To bring it home, relationships and physical attraction are extremely diverse. If someone is taking advantage of another who is weak or ignorant we need to raise our voices against this. Relationships involving two consenting adults can not be compared to child molestation. When youth are working through their sexuality, the best we can offer is unconditional love and support and regularly communicate that we are a safe place where this is being offered. We don't have to agree with certain types of relationships (such as homosexual) but it is false and ignorant to believe that everyone who expresses or acts on attractions outside the heterosexual norm just chooses this "lifestyle" to rebel against society, their parents, or religion. There is a deep battle raging inside many who feel their community rejects what they so intuitively experience internally. We can save a life by listening, loving unconditionally, and embracing two simple truths -
We can never understand someone until we walk a mile in their shoes.

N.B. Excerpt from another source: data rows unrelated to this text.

(* ===== verification/EpollSim.v ===== *)
(** * EpollSim: epoll in memory

    An interest list and the masks that are ready, with the behaviour [epoll_laws] asks for:
    the calls of an epoll descriptor, 7, for the witnesses. *)

From S2P Require Import Prelude Address Wcp SocketData SockFns SocketBase Observer Epoll Select SocketLaws ObserverSpec EpollProofs.

Record esim : Type := mk_esim { reg : gmap Z (Z * Z); rdy : gmap Z Z }.

(** The calls the observer does not make succeed. *)
#[export] Instance esim_system : system esim := {|
  sys_socket _ _ _ k := (k, (3, 0));
  sys_connect _ _ k := (k, (0, 0));
  sys_bind _ _ k := (k, (0, 0));
  sys_shutdown _ _ k := (k, (0, 0));
  sys_close _ k := (k, (0, 0));
  sys_listen _ _ k := (k, (0, 0));
  sys_accept _ k := (k, (-1, EAGAIN, (0, 0)));
  sys_getsockopt _ _ _ k := (k, (0, 0, [0]));
  sys_setsockopt _ _ _ _ k := (k, (0, 0));
  sys_getsockname _ k := (k, (0, 0, (2, 0, 0)));
  sys_send _ bytes _ k := (k, (zlen bytes, 0));
  sys_recv _ _ _ k := (k, (-1, EAGAIN, []));
  sys_sendto _ bytes _ _ k := (k, (zlen bytes, 0));
  sys_recvfrom _ _ _ k := (k, (-1, EAGAIN, [], (0, 0)));
  sys_fcntl _ _ _ k := (k, (0, 0));
  sys_ioctl _ _ k := (k, (0, 0, 0));
  curr_milliseconds k := (k, 1);
  curr_microseconds k := (k, 1);
  usleep _ k := (k, tt);
  signals _ := O
|}.

Definition ENOENT : Z := 2.
Definition EEXIST : Z := 17.

Definition esim_ctl (ep : Z) (op : epoll_op) (fd : Z) (ev : Z * Z) (k : esim) : esim * (Z * Z) :=
  match op, reg k !! fd with
  | EPOLL_CTL_ADD, Some _ => (k, (-1, EEXIST))
  | EPOLL_CTL_ADD, None | EPOLL_CTL_MOD, Some _ => (mk_esim (<[fd := ev]> (reg k)) (rdy k), (0, 0))
  | EPOLL_CTL_DEL, Some _ => (mk_esim (delete fd (reg k)) (rdy k), (0, 0))
  | _, None => (k, (-1, ENOENT))
  end.

(** What is ready and asked for, or an error; an edge is reported once. *)
Definition esim_mask (bits : Z) (r : Z * Z) : Z * Z :=
  (Z.land (Z.land bits (Z.lor (flag_clear r.1 EPOLLET) (Z.lor EPOLLERR EPOLLHUP))) (Z.ones 32), r.2).
Definition esim_events (k : esim) : gmap Z (Z * Z) := map_zip_with esim_mask (rdy k) (reg k).
Definition esim_wait (ep n : Z) (k : esim) : esim * (Z * Z * list (Z * Z)) :=
  let l := map_to_list (filter (fun p => p.2.1 <> 0) (esim_events k)) in
  (mk_esim (reg k) ∅, (zlen l, 0, l.*2)).

#[export] Instance esim_epoll : epoll_system esim := {|
  epoll_create _ k := (mk_esim ∅ (rdy k), (7, 0));
  epoll_ctl := esim_ctl;
  epoll_wait := esim_wait
|}.

Definition esim_urgent (k : esim) : Prop := exists fd bits, rdy k !! fd = Some bits /\ flag_on bits EPOLLPRI = true.

Lemma esim_mask_reported bits m : reported m (Z.land (Z.land bits (Z.lor (flag_clear m EPOLLET) (Z.lor EPOLLERR EPOLLHUP))) (Z.ones 32)).
Proof.
  unfold reported, flag_clear at 1. generalize (Z.lor (flag_clear m EPOLLET) (Z.lor EPOLLERR EPOLLHUP)). intros M.
  apply Z.bits_inj'. intros n Hn. rewrite Z.ldiff_spec, !Z.land_spec, Z.bits_0.
  by destruct (Z.testbit bits n), (Z.testbit M n), (Z.testbit (Z.ones 32) n).
Qed.

Lemma land_off a b c m : flag_on a m = false -> flag_on (Z.land (Z.land a b) c) m = false.
Proof.
  unfold flag_on. rewrite !negb_false_iff, !Z.eqb_eq. intros E.
  apply Z.bits_inj'. intros n Hn. pose proof (f_equal (fun z => Z.testbit z n) E) as En. cbn beta in En.
  rewrite !Z.land_spec, Z.bits_0 in *. by destruct (Z.testbit a n), (Z.testbit m n), (Z.testbit b n), (Z.testbit c n).
Qed.

Lemma esim_wait_events k : exists fds, NoDup fds /\ Forall2 (fun fd ev => exists m,
  reg k !! fd = Some (m, ev.2) /\ reported m ev.1 /\ 0 <= ev.1 < 4294967296
  /\ (~ esim_urgent k -> flag_on ev.1 EPOLLPRI = false)) fds
  (map_to_list (filter (fun p => p.2.1 <> 0) (esim_events k))).*2.
Proof.
  set (M := filter _ (esim_events k)). exists ((map_to_list M).*1). split; [apply NoDup_fst_map_to_list|].
  assert (HM : forall fd ev, (fd, ev) ∈ map_to_list M -> M !! fd = Some ev) by (intros fd ev; apply elem_of_map_to_list).
  revert HM. generalize (map_to_list M). intros l HM. induction l as [|[fd [e id]] l IH]; [constructor|].
  cbn [fmap list_fmap fst snd]. constructor; [|apply IH; intros; apply HM; by right].
  assert (E : M !! fd = Some (e, id)) by (apply HM; by left). cbn [fst snd].
  apply map_lookup_filter_Some in E as [E _]. apply map_lookup_zip_with_Some in E as (bits & [m ptr] & E & Hb & Hr).
  injection E as -> ->. cbn [fst snd]. exists m. split; [done|]. split; [apply esim_mask_reported|]. split.
  - rewrite (Z.land_ones _ 32) by lia. apply Z.mod_pos_bound. lia.
  - intros Hu. apply land_off. destruct (flag_on bits EPOLLPRI) eqn:Hp; [|done]. exfalso. apply Hu. by exists fd, bits.
Qed.

#[export] Program Instance esim_laws : epoll_laws esim := {|
  epoll_open k ep := ep = 7;
  interests k ep := reg k;
  urgent := esim_urgent
|}.
Next Obligation.
  intros k ep op fd ev ->. cbn [epoll_ctl esim_epoll]. unfold esim_ctl.
  destruct op, (reg k !! fd) eqn:E; cbn; (split; [done|]); (split; [done|]).
  all: try (left; split; [done|]; split; [by intros|]; done).
  all: right; split; [done|]; split; [done|]; intros Hd; done.
Qed.
Next Obligation.
  intros k ep n ->. cbn [epoll_wait esim_epoll]. unfold esim_wait. split; [done|]. split.
  - intros (fd & bits & E & _). cbn in E. by rewrite lookup_empty in E.
  - split; [done|]. apply esim_wait_events.
Qed.
Next Obligation. intros k n Hn. cbn. split; [done|]. right. done. Qed.
Next Obligation. intros k ep fd level name ->. by cbn. Qed.

(** [select] on the same masks. *)
Definition esim_select (n : Z) (r w ex : gset Z) (k : esim) : esim * (Z * Z * (gset Z * gset Z * gset Z)) :=
  let keep (s : gset Z) bit := filter (fun fd => fd < n /\ flag_on (default 0 (rdy k !! fd)) bit = true) s in
  let r' := keep r EPOLLIN in let w' := keep w EPOLLOUT in let ex' := keep ex EPOLLPRI in
  (k, (Z.of_nat (size r' + size w' + size ex'), 0, (r', w', ex'))).
#[export] Instance esim_sel : select_system esim := {| sys_select := esim_select |}.
(** [select] is told the highest descriptor instead of the number above it, so an observer that
    watches one descriptor never serves it, whatever arrives there. *)
Theorem select_single_watch_never_served (w : ow K) fd id c : m_ctxs w = {[fd := id]} ->
  objs w !! id = Some c -> c_fd c = fd -> 0 < fd < FD_SETSIZE ->
  wp select.check_ioe w (fun w' _ => scheduled w' = scheduled w /\ m_ctxs w' = m_ctxs w /\ objs w' = objs w).
Proof.
  intros Em Ec Hf Hfd. unfold select.check_ioe. rewrite wp_bind, wp_gets, Em.
  assert (by_fd {[fd := id]} = [(fd, id)]) as ->.
  { unfold by_fd. by rewrite map_to_list_singleton. }
  cbn [select.collect]. rewrite !wp_bind. eapply wp_deref; [exact Ec|]. rewrite wp_bind.
  destruct (collect_one_single id c) as (s & -> & [Hfull Hcnt Hmax Hsets] & Hc); [lia|].
  rewrite wp_lift, wp_ret, Hfull. cbn [app iterM]. rewrite wp_bind, wp_when, Hcnt.
  destruct (Z.eqb_spec (select.fd_added_count s) 0) as [E0|E0]; cbn [negb]; [rewrite wp_ret; done|].
  unfold select._select_sockets, WAWO_SELECT_BUCKET_ITEM_COUNT. cbv zeta. rewrite Hcnt, wp_bind, wp_assert. split.
  { apply andb_true_iff. split; [lia|]. pose proof (Nat2Z.is_nonneg (length (select.ctxs (select.current s)))). lia. }
  rewrite wp_bind. unfold out_env. rewrite wp_zoom, wp_sys.
  set (b := select.current s) in *.
  pose proof (sys_select_law (kern (oenv w)) (select.max_fd_v b) (select.fds_r b) (select.fds_w b) (select.fds_ex b)) as HL.
  destruct (sys_select _ _ _ _ _) as [k' [[n errno] [[r' w'] ex']]]. cbn beta iota.
  assert (n = 0 \/ n = -1) as Hn.
  { destruct HL as [->|[-> Hin]]; [by right | left].
    assert (forall x, x ∉ r' ∪ w' ∪ ex') as Hno.
    { intros x Hx. destruct (Hin x Hx) as [Hlt Hx']. specialize (Hsets x Hx'). lia. }
    assert (r' = ∅ /\ w' = ∅ /\ ex' = ∅) as (-> & -> & ->).
    { repeat split; apply elem_of_equiv_empty_L; intros x Hx; apply (Hno x); rewrite !elem_of_union; tauto. }
    by rewrite !size_empty. }
  destruct Hn as [-> | ->]; cbn; done.
Qed.
End select_flaws.

(** ** Witnesses *)
#[local] Instance esim_select_laws : select_laws esim.
Proof.
  constructor. intros k n r w ex. cbn. right. split; [done|]. intros fd. rewrite !elem_of_union.
  rewrite !elem_of_filter. tauto.
Qed.

Definition read_entry : entry := mk_entry fn_async_read fn_async_error (CAsync (mk_cookie None None None)) false.
Definition write_entry : entry := mk_entry fn_async_write fn_async_error (CAsync (mk_cookie None None None)) false.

Your actions speak so loudly I cannot hear a word you say.
What will your words and actions convey to the people around you who are experiencing deep inward turmoil as they seek to be authentically themselves yet long to be accepted, loved, and validated by their community, family, and friends? This is an important question I must repeatedly ask myself.
Helpful resources:
https://www.peacefirstchallenge.org/injustices/lgbtq-rights/?gclid=CjwKEAjwtbPGBRDhoLaqn6HknWsSJABR-o5sxNPkzm9NA-21Wb_z1z8HtShD5XgpjBLfmplJ_UYw2BoCFH3w_wcB
(supporting struggling youth)
https://www.bbbs.org/
(youth mentoring program)
https://www.youtube.com/watch?v=hc45-ptHMxo
(understanding cultural pressures on boys and men)
http://www.enoughroomfilm.com/?_ga=1.190815912.2056881280.1485490320
(faith and sexuality in Christianity)
https://www.ncbi.nlm.nih.gov/pmc/articles/PMC2603520/
(advice for parents from a medical standpoint)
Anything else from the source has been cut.